| Of course technical people would be the ones you find behind successful acts of destruction. But that does not mean that all engineering and hard-science types are more likely to become terrorists. Right, but that's not what I said at all. Regardless of why there is a correlation between engineering education and terrorism, there is a correlation; whether you're equipping potential terrorists with the tools to commit terrorist acts, or somehow making non-terrorists more terroristic, the end result is the same. It just means that if you take a random sampling of people and you test them for terrorist potential you will find that the technical ones will do better at it. That's interesting; I hadn't heard that the same kind of study had been duplicated elsewhere. Do you have a source? Before I saw the study, I was struck by how many of the 9/11 hijackers had an engineering, compared to, e.g., American terrorists. (The Unabomber is the closest analogue, and his academic background was fairly abstract). What I think is that if having an education will make them less susceptible to brainwashing. And yet that effect is clearly counteracted by whatever else it is that makes engineers more likely to blow stuff up. If they're half as willing but ten times as able to commit terrorist acts, we still lose. |
The high school kid with sharpshooter skills can do more harm than the one without, the professor with a good and solid understanding of chemistry will be able to do more damage than the one that studied English poetry in the 17th century.

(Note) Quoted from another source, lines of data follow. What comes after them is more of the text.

Lemma coalesce_spec (now : Z) (items : list Frame.t) :
  Forall wf_frame items ->
  let '(items', total) := coalesce now items in
  Forall wf_frame items' /\ total = total_len items' /\ (length items' <= length items)%nat /\
  (forall key, content_of key items' = content_of key items) /\
  criticals items' = criticals items /\ (forall key, latest key items' = latest key items).
Proof.
  intros Hw. unfold coalesce.
  set (items1 := if (1 <? length items)%nat then drop_superseded items else items).
  assert (H1 : Forall wf_frame items1 /\ (length items1 <= length items)%nat /\
    (forall key, content_of key items1 = content_of key items) /\
    criticals items1 = criticals items /\ (forall key, latest key items1 = latest key items)).
  { unfold items1. case_match; [by apply drop_superseded_spec|done]. }
  destruct H1 as (Hw1 & Hl1 & Hc1 & Hk1 & Hlat1).
  assert (Hfold : forall l done_ acc, Forall wf_frame l -> merged_as done_ acc ->
    merged_as (done_ ++ l) (foldl (merge_step now) acc l)).
  { induction l as [|f l IH]; intros done_ acc Hl Hacc; simpl; [by rewrite app_nil_r|].
    apply Forall_cons in Hl as [Hf Hl]. rewrite cons_middle, app_assoc. apply IH; [done|]. by apply merge_step_spec. }
  specialize (Hfold items1 [] ([], 0) Hw1 ltac:(by split)).
  destruct (foldl (merge_step now) ([], 0) items1) as [result total]. destruct Hfold as [Hw2 Ht2 Hl2 Hc2 Hk2 Hlat2].
  simpl in *. split_and!.
  - by apply Forall_rev.
  - rewrite Ht2. unfold total_len. clear. induction result as [|f r IH]; [done|]. simpl.
    rewrite sum_by_app, <- IH. unfold sum_by. simpl. lia.
  - rewrite length_rev. lia.
  - intros key. by rewrite Hc2.
  - by rewrite Hk2.
  - intros key. by rewrite Hlat2.
Qed.

(** Coalescing under pressure is lossless where it must be.  On frames built by the hub:
    for every output key the bytes carried are exactly the same, in the same order; the frames
    of the first class are exactly the same; for every replace-latest key the newest frame is
    still there; the number of frames does not grow; and the byte count returned is the sum of
    the frames' lengths. *)
Theorem coalesce_lossless (now : Z) (items : list Frame.t) :
  Forall wf_frame items ->
  let '(items', total) := coalesce now items in
  (forall key, content_of key items' = content_of key items) /\
  criticals items' = criticals items /\ (forall key, latest key items' = latest key items) /\
  (length items' <= length items)%nat /\ total = total_len items'.
Proof.
  intros Hw. pose proof (coalesce_spec now items Hw) as Hs. destruct (coalesce now items) as [items' total].
  naive_solver.
Qed.

(** ** Insertion *)

Record buffer_inv (b : StreamBuffer.t) : Prop := {
  bi_wf : Forall wf_frame (StreamBuffer.items b);
  bi_bytes : StreamBuffer.bytes b = total_len (StreamBuffer.items b);
}.

Lemma sat_sub_le (a b : Z) : 0 <= b <= a -> sat_sub a b = a - b.
Proof. unfold sat_sub. lia. Qed.

Lemma drop_expired_spec (now retention : Z) (items : list Frame.t) :
  Forall wf_frame items ->
  let '(items', bytes) := drop_expired now retention items (total_len items) in
  bytes = total_len items' /\ exists expired, items = expired ++ items'.
Proof.
  induction 1 as [|f items Hf Hw IH]; cbn [drop_expired]; [by split; [|exists []]|].
  destruct (retention <? Z.max 0 (now - Frame.ts f)); [|by split; [|exists []]].
  pose proof (wf_len f Hf). pose proof (total_len_nonneg items Hw).
  rewrite total_len_cons, sat_sub_le by lia.
  replace (Frame.bytes_len f + total_len items - Frame.bytes_len f) with (total_len items) by lia.
  destruct (drop_expired now retention items (total_len items)) as [items' bytes].
  destruct IH as [-> [expired ->]]. split; [done|]. by exists (f :: expired).
Qed.

Lemma remove_first_spec (test : Frame.t -> bool) (items : list Frame.t) :
  match remove_first test items with
  | Some (f, rest) => exists l r, items = l ++ f :: r /\ rest = l ++ r /\ test f = true /\ Forall (fun g => test g = false) l
  | None => Forall (fun g => test g = false) items
  end.
Proof.
  induction items as [|f items IH]; simpl; [constructor|].
  destruct (test f) eqn:Hf; [by exists [], items|].
  destruct (remove_first test items) as [[g rest]|]; [|by constructor].
  destruct IH as (l & r & -> & -> & Hg & Hl). exists (f :: l), r. split_and!; auto.
Qed.

Lemma criticals_app (l k : list Frame.t) : criticals (l ++ k) = criticals l ++ criticals k.
Proof. apply filter_app. Qed.

Lemma criticals_drop (f : Frame.t) (l r : list Frame.t) :
  Frame.kind f <> Critical -> criticals (l ++ f :: r) = criticals (l ++ r).
Proof. intros Hf. rewrite !criticals_app. f_equal. unfold criticals. by rewrite filter_cons, decide_False. Qed.

(** Taking one frame that is not of the first class out of a buffer. *)
Lemma removed_spec (f : Frame.t) (l r : list Frame.t) :
  Forall wf_frame (l ++ f :: r) -> Frame.kind f <> Critical ->
  Forall wf_frame (l ++ r) /\ sat_sub (total_len (l ++ f :: r)) (Frame.bytes_len f) = total_len (l ++ r) /\
  criticals (l ++ r) = criticals (l ++ f :: r).
Proof.
  intros Hw Hk. apply Forall_app in Hw as [Hl Hr]. apply Forall_cons in Hr as [Hf Hr].
  pose proof (wf_len f Hf). pose proof (total_len_nonneg l Hl). pose proof (total_len_nonneg r Hr).
  rewrite !total_len_app, total_len_cons, sat_sub_le by lia. split_and!; [by apply Forall_app|lia|].
  by rewrite criticals_drop.
Qed.

Lemma append_frame_spec (now : Z) (frame : Frame.t) (items : list Frame.t) :
  Forall wf_frame items -> wf_frame frame ->
  let '(items', bytes) := append_frame now frame items (total_len items) in
  Forall wf_frame items' /\ bytes = total_len items' /\
  criticals items' = criticals items ++ criticals [frame].
Proof.
  intros Hw Hf. unfold append_frame.
  destruct (last items ≫= (fun prev => merge_pair now prev frame)) as [m|] eqn:Hm.
  - destruct items as [|prev items _] using rev_ind; [done|]. rewrite last_snoc in *. simpl in Hm.
    replace (removelast (items ++ [prev])) with items by (symmetry; apply removelast_last).
    apply Forall_app in Hw as [Hw Hp]. rewrite Forall_singleton in Hp.
    destruct (merge_pair_spec now prev frame m Hp Hf Hm) as (Hwm & _ & (k & o & l & Hmm) & (k1 & o1 & l1 & Hmp) & (k2 & o2 & l2 & Hmf) & _).
    pose proof (wf_len prev Hp). pose proof (total_len_nonneg items Hw).
    rewrite !total_len_app, !total_len_cons. change (total_len []) with 0. rewrite sat_sub_le by lia.
    split_and!; [by apply Forall_app; split; [|apply Forall_singleton]|lia|].
    rewrite !criticals_app. unfold criticals. rewrite !filter_cons, !filter_nil.
    pose proof (not_critical _ _ Hwm Hmm). pose proof (not_critical _ _ Hp Hmp). pose proof (not_critical _ _ Hf Hmf).
    rewrite !decide_False by done. by rewrite !app_nil_r.
  - assert (Hrem : let '(items', bytes) := remove_replaced frame items (total_len items) in
      Forall wf_frame items' /\ bytes = total_len items' /\ criticals items' = criticals items).
    { unfold remove_replaced. destruct (Frame.merge frame) as [[|key]|]; try done.
      pose proof (remove_first_spec (replaces frame) (take 32 (rev items))) as Hr.
      destruct (remove_first (replaces frame) (take 32 (rev items))) as [[old recent]|]; [|done].
      destruct Hr as (l & r & Htake & -> & Hrep & _). destruct (replaces_inv _ _ Hrep) as (k & _ & Hold).
      assert (Hitems : items = rev (r ++ drop 32 (rev items)) ++ old :: rev l).
      { rewrite <- (rev_involutive items) at 1. rewrite <- (take_drop 32 (rev items)) at 1. rewrite Htake.
        rewrite <- app_assoc. simpl. rewrite rev_app_distr. simpl. by rewrite <- app_assoc. }
      rewrite <- (app_assoc l r), rev_app_distr.
      remember (rev (r ++ drop 32 (rev items))) as front eqn:Hfront. clear Hfront Htake Hm. subst items.
      destruct (removed_spec old front (rev l) Hw) as (? & ? & ?); [|done].
      apply Forall_app in Hw as [_ Hw]. apply Forall_cons in Hw as [Hw _]. by eapply not_critical. }
    destruct (remove_replaced frame items (total_len items)) as [items' bytes]. destruct Hrem as (Hw' & -> & Hc).
    rewrite total_len_app, total_len_cons, criticals_app, Hc. change (total_len []) with 0.
    split_and!; [by apply Forall_app; split; [|apply Forall_singleton]|lia|done].
Qed.

Lemma evict_spec (allowed : FrameKind) (fuel : nat) (b : StreamBuffer.t) :
  allowed <> Critical -> (length (StreamBuffer.items b) <= fuel)%nat -> buffer_inv b ->
  let b' := evict fuel allowed b in
  buffer_inv b' /\ criticals (StreamBuffer.items b') = criticals (StreamBuffer.items b) /\
  StreamBuffer.max_events b' = StreamBuffer.max_events b /\ StreamBuffer.max_bytes b' = StreamBuffer.max_bytes b /\
  (StreamBuffer.fits b' = true \/ Forall (fun f => Frame.kind f <> allowed) (StreamBuffer.items b')) /\
  (forall k, Forall (fun f => Frame.kind f <> k) (StreamBuffer.items b) ->
             Forall (fun f => Frame.kind f <> k) (StreamBuffer.items b')).
Proof.
  intros Hal. revert b. induction fuel as [|fuel IH]; intros b Hlen Hb; cbn [evict]; cbv zeta.
  - destruct (StreamBuffer.fits b) eqn:Hfit; [by auto 10|]. split_and!; auto. right.
    destruct (StreamBuffer.items b); [constructor|simpl in Hlen; lia].
  - destruct (StreamBuffer.fits b) eqn:Hfit; [by auto 10|].
    pose proof (remove_first_spec (fun f => bool_decide (Frame.kind f = allowed)) (StreamBuffer.items b)) as Hr.
    destruct (remove_first _ (StreamBuffer.items b)) as [[f rest]|].
    + destruct Hr as (l & r & Hi & -> & Hf%bool_decide_eq_true & _). destruct Hb as [Hw Hbytes]. rewrite Hi in Hw.
      destruct (removed_spec f l r Hw ltac:(congruence)) as (Hw' & Hs & Hc).
      destruct (IH (StreamBuffer.set (l ++ r) (sat_sub (StreamBuffer.bytes b) (Frame.bytes_len f)) b))
        as (H1 & H2 & H3 & H4 & H5 & H6).
      * simpl. rewrite Hi in Hlen. rewrite length_app in *. simpl in Hlen. lia.
      * split; simpl; [done|]. by rewrite Hbytes, Hi.
      * simpl in *. split_and!; auto; [by rewrite H2, Hc, Hi|].
        intros k Hk. apply H6. rewrite Hi in Hk. apply Forall_app in Hk as [? Hk]. apply Forall_cons in Hk as [_ ?].
        by apply Forall_app.
    + split_and!; auto. right. eapply Forall_impl; [exact Hr|]. intros f Hf. by apply bool_decide_eq_false in Hf.
Qed.

Lemma all_critical (items : list Frame.t) :
  Forall (fun f => Frame.kind f <> Mergeable) items -> Forall (fun f => Frame.kind f <> Recoverable) items ->
  criticals items = items.
Proof.
  induction items as [|f items IH]; [done|]. intros H1 H2. apply Forall_cons in H1 as [? H1].
  apply Forall_cons in H2 as [? H2]. unfold criticals in *. rewrite filter_cons, decide_True, IH by done || by destruct (Frame.kind f).
  done.
Qed.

Technology is a two-edged sword (for want of a better analogy), you can do good with it or bad. Technology education is neutral as well.
The people that have access to technology decide what they can do with it. And that means that if you educate people in a country where terrorism is high that you will proportionally educate more terrorists.
But that's not a reason to deny the others of that education, in fact that's an excellent reason to educate all of them, which will to some extent level the advantage of technically inclined people bent on destruction.
Check out the high schoolers that are technically inclined, I'll bet you that a good portion of those that studied chemistry got in to it because they liked to play with stuff, and in the process learned a thing or two about explosives, maybe even played with them.
I know I did. And if I should turn 'terrorist' I'd probably make a half decent one, as would anybody else with some understanding of technology.
What stops people from doing stupid stuff though is not just their technical education - or lack thereof - , but their overall education and worldview.
And if you were a terrorist in the making, aged 15 or so and nicely brainwashed by your environment, told to go study engineering, you would do it to and you'd possibly excel at it.
So, that might even be the spot where you might find out who these people are and deflect them before they can do real harm.
You'll stop losing by creating economic parity and making sure that those in the world that would turn to terrorism have too much to lose themselves.
You'll never achieve that goal by denying them an education, that makes the disparity even greater.